Message bodies are untrusted. Three layers protect rendering: (1) html/template auto-escapes everything by default; (2) renderBody is the only producer of template.HTML for bodies and itself escapes all plain text, linkifies only http(s) URLs, drops image/media Markdown, and adds rel="noopener noreferrer nofollow" to anchors; (3) highlightSnippet (SPEC-0002) sanitizes search snippets escape-first. The strict CSP (default-src 'none', same-origin scripts/styles, img-src 'self' data:, frame-ancestors 'none') plus nosniff is the backstop: even if escaping were bypassed, content could not load or run external resources or be framed. All assets (HTMX, theme.js, app.css) are self-hosted so they satisfy script-src 'self' / style-src 'self' (📝 ADR-0006).

Loopback-only, unauthenticated by design (ADR-0010)

The UI has no authentication (it is a single-user personal tool), so it binds 127.0.0.1 by default and serve warns when bound to a non-loopback interface — exposing it elsewhere is an explicit operator decision behind their own access control. This mirrors the MCP HTTP transport (SPEC-0003).

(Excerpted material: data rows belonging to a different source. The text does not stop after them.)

(** The two selections and the two averages of that input, evaluated. *)
Example band_selection_at_stop_bound :
  freq_time (sel_freq_time (Slice (Some (1 / 100)%Q) (Some (1 / 10)%Q)) T_sample)
    = [1 / 20; 1 / 10]%Q ∧
  filter (λ f, in_half_open (Slice (Some (1 / 100)%Q) (Some (1 / 10)%Q)) f)
    (freq_time T_sample) = [1 / 20]%Q ∧
  at2 (band_average (Slice (Some (1 / 100)%Q) (Some (1 / 10)%Q)) T_sample) 0 0
    = Some (3 # 2)%Q ∧
  nanmean (filter (λ b : Q * sample,
             in_half_open (Slice (Some (1 / 100)%Q) (Some (1 / 10)%Q)) b.1)
             (bins T_sample 0 0)).*2
    = Some 1%Q.
Proof. repeat split. Qed.

(** ** The band table *)

(** The bounds of the band table, as fractions [lra] reads. *)
Ltac band_bounds :=
  change (1 / 3650)%Q with (1 # 3650)%Q in *;
  change (1 / 400)%Q with (1 # 400)%Q in *;
  change (1 / 370)%Q with (1 # 370)%Q in *;
  change (1 / 360)%Q with (1 # 360)%Q in *;
  change (1 / 100)%Q with (1 # 100)%Q in *;
  change (1 / 10)%Q with (1 # 10)%Q in *.

Lemma in_closed_spec (s : slice) (f : Q) :
  in_closed s f = true ↔
  (∀ a, start s = Some a → (a <= f)%Q) ∧ (∀ b, stop s = Some b → (f <= b)%Q).
Proof.
  unfold in_closed. rewrite andb_true_iff.
  destruct (start s) as [a|], (stop s) as [b|]; rewrite ?Qle_bool_iff;
    split; intros [H1 H2]; (split; [try done|try done]);
    try (intros ? [= <-]; done); try (by apply H1); try (by apply H2).
Qed.
Lemma accepts_alt_ a b s : accepts (alt_ a b) s = accepts a s || accepts b s.
Proof.
  revert a b. induction s as [|c s IH]; intros a b.
  - destruct (alt_cases a b) as [->|[[-> ->]|[-> ->]]]; simpl;
      rewrite ?orb_false_r; reflexivity.
  - destruct (alt_cases a b) as [->|[[-> ->]|[-> ->]]].
    + cbn [accepts deriv]. apply IH.
    + cbn [accepts deriv]. rewrite accepts_Never. reflexivity.
    + cbn [accepts deriv]. rewrite accepts_Never, orb_false_r. reflexivity.
Qed.

Lemma Seq_dead s : forall a b, (forall s', accepts a s' = false) -> accepts (Seq a b) s = false.
Proof.
  induction s as [|c s IH]; intros a b Hdead.
  - simpl. change (nullable a) with (accepts a []). rewrite Hdead. reflexivity.
  - cbn [accepts deriv]. change (nullable a) with (accepts a []). rewrite Hdead.
    assert (Hd : forall s', accepts (deriv c a) s' = false)
      by (intros s'; exact (Hdead (c :: s'))).
    destruct (seq_cases (deriv c a) b) as [->|[[_ ->]|[[_ ->]|[Ha _]]]].
    + apply IH. exact Hd.
    + apply accepts_Never.
    + apply accepts_Never.
    + specialize (Hd []). rewrite Ha in Hd. discriminate.
Qed.

Lemma seq_dead a b s : (forall s', accepts a s' = false) -> accepts (seq_ a b) s = false.
Proof.
  intros Hdead. destruct (seq_cases a b) as [->|[[_ ->]|[[_ ->]|[Ha _]]]].
  - apply Seq_dead. exact Hdead.
  - apply accepts_Never.
  - apply accepts_Never.
  - specialize (Hdead []). rewrite Ha in Hdead. discriminate.
Qed.

Lemma first_dead r c : first r c = false -> forall s, accepts (deriv c r) s = false.
Proof.
  induction r as [| |p|a IHa b IHb|a IHa b IHb|a IHa]; cbn [first deriv]; intros Hfirst s.
  - apply accepts_Never.
  - apply accepts_Never.
  - rewrite Hfirst. apply accepts_Never.
  - apply orb_false_iff in Hfirst. destruct Hfirst as [Ha Hb].
    destruct (nullable a).
    + rewrite accepts_alt_, (seq_dead _ _ _ (IHa Ha)). apply IHb. exact Hb.
    + apply seq_dead. exact (IHa Ha).
  - apply orb_false_iff in Hfirst. destruct Hfirst as [Ha Hb].
    rewrite accepts_alt_, (IHa Ha), (IHb Hb). reflexivity.
  - apply seq_dead. exact (IHa Hfirst).
Qed.

Lemma accepts_anything s : accepts anything s = true.
Proof. induction s; simpl; auto. Qed.

Lemma accepts_app r p s :
  accepts r (p ++ s) = accepts (fold_left (fun r c => deriv c r) p r) s.
Proof. revert r. induction p as [|c p IH]; intros r; simpl; auto. Qed.
Lemma find_week (ws : list week) (d : string) :
  (exists ws1 w ws2, ws = (ws1 ++ w :: ws2)%list /\ day w = d)
  \/ (forall w, In w ws -> day w <> d).
Proof.
  induction ws as [|w ws IH]; [right; intros ? []|].
  destruct (string_dec (day w) d) as [E|E].
  - left. now exists [], w, ws.
  - destruct IH as [(ws1 & w' & ws2 & -> & E')|H].
    + left. now exists (w :: ws1), w', ws2.
    + right. intros w' [<-|Hin]; [exact E|now apply H].
Qed.

Lemma heading_text_eq (a b : ascii) (mm x : string) :
  "<h2>w/e " ++ String a (String b (String "/" mm)) ++ "</h2>" ++ x
  = heading2 (String a (String b "")) mm ++ x.
Proof. unfold heading2. cbn [append]. now rewrite !append_assoc. Qed.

Source-aware, traversal-safe media (ADR-0003, ADR-0005, ADR-0010)

mediaFilePath resolves an attachment under the correct base for the conversation's source: Signal media is per-conversation (<archive>/export/<conv>/<rel>) and iMessage media is a flat tree (<imessage_archive>/<rel>). Both go through containWithin, which cleans the relative path (anchored at / so .. is neutralized) and verifies via filepath.Rel that the result does not escape the base — rejecting traversal with a 400. Images are served inline; everything else forces download; SVG is forced to download even though it is absent from the inline-image map, with an explicit guard so a future "add svg to the map" change cannot re-enable inline script-capable SVG. http.ServeContent provides correct content-type and range support. The encode step (mediaURL) URL-path-escapes each segment so conversation/media names with spaces and punctuation are safe in URLs.

Render-to-buffer

render executes each template into a buffer before writing the response, so a template error yields a clean 500 rather than a half-written page.

daisyUI theming with no FOUC (ADR-0007)

The page sets data-theme and loads a self-hosted theme.js synchronously in <head> to apply the persisted theme before paint, avoiding a flash of unstyled content while staying inside script-src 'self'. Monogram avatars are rendered with deterministic per-name colors (FNV-1a then palette), and dynamically-selected Tailwind classes are force-included via @source inline(...) so the content scan doesn't drop them.

Trade-offs

  • No authentication: acceptable for a loopback single-user tool; documented and warned-on when bound wider (📝 ADR-0010).
  • Lexical containment trusts that a symlinked media dir's target is intended (the check is against the base, not the symlink target) — accepted because the archive is operator-owned and read-only.
  • Per-conversation enrichment queries (last message, media counts) are run per row rather than in one mega-join; simple and indexed at the ~hundreds-of-conversations scale.

Direct relationships declared in YAML frontmatter (per the SDD plugin's ADR-0023 / SPEC-0018 frontmatter-graph conventions). Run /sdd:graph chain SPEC-0004 for the transitive view.